Tabulae Sceleti et Musculorum Corporis Humani was arguably the most important illustrated anatomical work of the Eighteenth Century. Anatomist Bernhard Siegfried Albinus and artist Jan Wandelaar carefully composed each rendering to find the optimal point of view from which the anatomy could be best viewed and took pains to depict them in accurate proportions and shade them to convey their three-dimensional form. The complex process involved supporting the specimens with stands and cords attached to the walls and ceiling while checking the accuracy of the poses against a thin male model who posed nude in the same position. Furthermore, the artist viewed the specimens through a gridded net to capture the precise proportions. The active poses and backgrounds incorporate elaborate Baroque landscapes and architecture, placing the figures in a spatial context and adding aesthetic interest.

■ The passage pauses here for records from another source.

Lemma init_extent_ok h addr raw m : params_ok h -> 0 < addr + hdrsize h -> addr + hdrsize h + npages h * pagesize h < 2 ^ 64 ->
  raw (npages h) <> RTHEAP_PCONT ->
  let '(e, m') := init_extent h addr raw m in ext_ok (pagesize h) (npages h) (pageshift h) m' e /\
    membase e = addr + hdrsize h /\ memlim e = addr + hdrsize h + npages h * pagesize h.
Proof.
  intros Hp Hb Hl Hraw. destruct (heap_page h Hp) as (H4 & Ep & Hnp & Hps). unfold init_extent. split; [|done].
  assert (forall n, 0 <= n < npages h -> mark_free (Z.to_nat (npages h)) 0 raw n = RTHEAP_PFREE) as Hf.
  { intros n Hn. by rewrite mark_free_spec, decide_True by lia. }
  split_and!; cbn [membase memlim pagemap freelist]; [done|done|done| | |].
  - intros n Hn. left. by apply Hf.
  - rewrite mark_free_spec, decide_False by lia. done.
  - exists (cells (addr + hdrsize h) (pagesize h) (Z.to_nat (npages h))). split; [split|].
    + apply cells_sorted. lia.
    + intros a. rewrite elem_of_cells, Z2Nat.id by lia. split; intros (n & Hn & ?); [exists n; split_and!; [lia..|done|by apply Hf]|].
      exists n. tauto.
    + apply chain_pages_chain; lia.
Qed.

Definition no_blocks (lg : Z) : list Z := [].

(** The descriptor [rtheap_init] fills before there are extents of [ext] bytes. *)
Definition bare_heap (ext heapsize pgsz n : Z) : rtheap :=
  let hdr := heap_hdrsize heapsize pgsz in
  MkHeap ext pgsz n hdr ((ext - hdr) / pgsz) 0 ((ext - hdr) / pgsz * pgsz) [] (fun _ => 0).

(** A heap of one extent of the whole size at [addr]: all of it is free. *)
Lemma one_extent_ok addr heapsize pgsz n raw m : heap_params_ok heapsize pgsz = true -> pgsz = 2 ^ n -> 4 <= n <= 22 -> 0 < addr ->
  addr + heapsize < 2 ^ 64 -> raw ((heapsize - heap_hdrsize heapsize pgsz) / pgsz) <> RTHEAP_PCONT ->
  let h := bare_heap heapsize heapsize pgsz n in
  let '(e, m') := init_extent h addr raw m in
  heap_ok (set_extents [e] h) m' no_blocks [] /\ addr < membase e /\ memlim e <= addr + heapsize /\ membase e = addr + hdrsize h.
Proof.
  intros Hpar Ep Hn Ha Hlim Hraw. destruct (params_accepted _ _ Hpar) as (n' & _ & _ & _ & Hsz & Hfit).
  destruct (header_room _ _ n Hpar Ep) as (Hnp & Hroom & Hh0). cbn zeta. unfold bare_heap.
  set (np := (heapsize - heap_hdrsize heapsize pgsz) / pgsz) in *.
  assert (np * pgsz <= heapsize - heap_hdrsize heapsize pgsz) as Hnpl.
  { rewrite Z.mul_comm. apply Z.mul_div_le. rewrite Ep. apply Z.pow_pos_nonneg; lia. }
  set (h := MkHeap _ _ _ _ _ _ _ _ _). assert (params_ok h) as Hp.
  { split_and!; cbn [pageshift pagesize npages maxcont h]; [unfold RTHEAP_MINLOG2; lia|unfold RTHEAP_MAXLOG2; lia|done|lia|done]. }
  pose proof (init_extent_ok h addr raw m Hp) as Hie. cbn [hdrsize npages pagesize pageshift h] in Hie.
  specialize (Hie ltac:(lia) ltac:(lia) Hraw). destruct (init_extent h addr raw m) as [e m']. destruct Hie as (He & Eb & El).
  split; [|split_and!; [lia|lia|done]].
  constructor; [exact Hp| | | |constructor|by intros p b H%elem_of_nil|done].
  - by constructor; [|constructor].
  - intros i j e1 e2 Hi Hj Hij. exfalso. destruct i as [|i], j as [|j]; try done; by destruct i || destruct j.
  - intros lg _. split_and!; [done|constructor|by intros p H%elem_of_nil].
Qed.

(** A heap in memory of the caller. *)
Lemma rtheap_init_ok addr heapsize pgsz raw suprt big alloc m : heap_params_ok heapsize pgsz = true -> 0 < addr ->
  addr + heapsize < 2 ^ 64 -> raw ((heapsize - heap_hdrsize heapsize pgsz) / pgsz) <> RTHEAP_PCONT ->
  exists h m', rtheap_init addr heapsize pgsz raw suprt big alloc m = (inr h, m') /\ heap_ok h m' no_blocks [] /\
    (exists e, extents h = [e] /\ addr < membase e /\ memlim e <= addr + heapsize) /\ pagesize h = pgsz.
Proof.
  intros Hpar Ha Hlim Hraw. destruct (params_accepted _ _ Hpar) as (n & Hn & Ep & Esh & _).
  pose proof (one_extent_ok addr heapsize pgsz n raw m Hpar Ep Hn Ha Hlim Hraw) as H1. unfold rtheap_init. rewrite Hpar. cbn [negb].
  rewrite (proj2 (Z.eqb_neq addr 0)) by lia. cbn [andb]. rewrite (proj2 (Z.eqb_neq addr 0)) by lia. cbn [negb]. rewrite Esh.
  rewrite Z.shiftr_div_pow2, <- Ep by lia. fold (bare_heap heapsize heapsize pgsz n). cbn zeta in H1.
  destruct (init_extent _ addr raw m) as [e m']. destruct H1 as (Hok & Hb & Hl & _). eexists _, m'. split; [done|]. split; [exact Hok|].
  split; [by exists e|done].
Qed.

(** A heap of one extent of kernel memory, which [alloc_extent] gives. *)
Lemma rtheap_init_kernel addr heapsize pgsz raw raw0 m : heap_params_ok heapsize pgsz = true -> 0 < addr ->
  addr + heapsize < 2 ^ 64 -> raw ((heapsize - heap_hdrsize heapsize pgsz) / pgsz) <> RTHEAP_PCONT ->
  exists h m', rtheap_init 0 heapsize pgsz raw0 false None (fun _ => Some (addr, raw)) m = (inr h, m') /\ heap_ok h m' no_blocks [] /\
    (exists e, extents h = [e] /\ membase e = addr + hdrsize h) /\ pagesize h = pgsz /\ extentsize h = heapsize.
Proof.
  intros Hpar Ha Hlim Hraw. destruct (params_accepted _ _ Hpar) as (n & Hn & Ep & Esh & Hsz & _). unfold sizeof_rtextent in Hsz.
  pose proof (one_extent_ok addr heapsize pgsz n raw m Hpar Ep Hn Ha Hlim Hraw) as H1. unfold rtheap_init. rewrite Hpar. cbn [negb Z.eqb andb].
  rewrite Esh, Z.shiftr_div_pow2, <- Ep by lia. fold (bare_heap heapsize heapsize pgsz n).
  assert (exists f, Z.to_nat heapsize = S (S f)) as [f ->] by (exists (Z.to_nat heapsize - 2)%nat; lia).
  cbn [init_extents]. rewrite (proj2 (Z.ltb_lt 0 heapsize)) by lia. cbn zeta in H1.
  destruct (init_extent _ addr raw m) as [e m']. destruct H1 as (Hok & Hb & Hl & Eb).
  change (extentsize (bare_heap heapsize heapsize pgsz n)) with heapsize. rewrite (proj2 (Z.ltb_ge _ _)) by lia.
  eexists _, m'. split; [done|]. split; [exact Hok|]. split; [by exists e|done].
Qed.

(** ** Any use of the heap *)

(** Its users ask for memory, release what they hold, and write what they like into it. *)
Inductive heap_op := Alloc (size : Z) | Release (k : nat) | Scribble (f : memory).

(** The word at [a] has a byte of a block that is out. *)
Definition touched (live : list (Z * Z)) (a : Z) : bool := existsb (fun pb => (pb.1 <? a + 8) && (a <? pb.1 + pb.2)) live.

(** What is held, with the sizes asked for, the heap and the memory. [None]: the code goes astray, or refuses to
    take back what is held. *)
Definition heap_state := (list (Z * Z) * rtheap * memory)%type.
Definition heap_step (o : heap_op) (s : heap_state) : option heap_state :=
  let '(live, h, m) := s in
  match o with
  | Alloc size =>
      let '(p, h, m) := rtheap_alloc h size m in
      Some (if p =? 0 then live else live ++ [(p, size)], h, m)
  | Release k =>
      match live !! k with
      | Some (p, _) =>
          match rtheap_free h p m with
          | Some (r, h, m) => if r =? 0 then Some (delete k live, h, m) else None
          | None => None
          end
      | None => Some s
      end
  | Scribble f => Some (live, h, fun a => if touched live a then f a else m a)
  end.
Fixpoint heap_run (os : list heap_op) (s : heap_state) : option heap_state :=
  match os with
  | [] => Some s
  | o :: os => match heap_step o s with Some s => heap_run os s | None => None end
  end.

(** No size for which the rounding to pages leaves 64 bits. *)
Definition op_ok (o : heap_op) : Prop := match o with Alloc size => 0 <= size <= 2 ^ 64 - 2 ^ 22 | _ => True end.

Lemma touched_spec live a : touched live a = false <-> outside live a.
Proof.
  unfold touched, outside. split.
  - intros E p b Hp. destruct (decide (p < a + 8 /\ a < p + b)) as [Hin|]; [|lia]. exfalso.
    assert (existsb (fun pb => (pb.1 <? a + 8) && (a <? pb.1 + pb.2)) live = true) as Et; [|by rewrite E in Et].
    apply existsb_exists. exists (p, b). split; [by apply list_elem_of_In|]. cbn. lia.
  - intros Hout. apply not_true_iff_false. intros ([p b] & Hp%list_elem_of_In & Ht)%existsb_exists. cbn in Ht. zbool.
    destruct (Hout p b Hp); lia.
Qed.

This painstaking process required 20 years of work to complete the Tabulae, which was published in Leiden in 1747 with 40 plates that Wandelaar engraved in 1740 after his own drawings.
Prior to meeting Albinus, Jan Wandelaar was already an accomplished natural history artist. He studied with Dutch printmaker Jacob Folkema, Dutch engraver and mapmaker Gillem van der Gouwen, anatomical artist Gérard de Lairesse, and botanist and anatomist Fredrik Ruysch.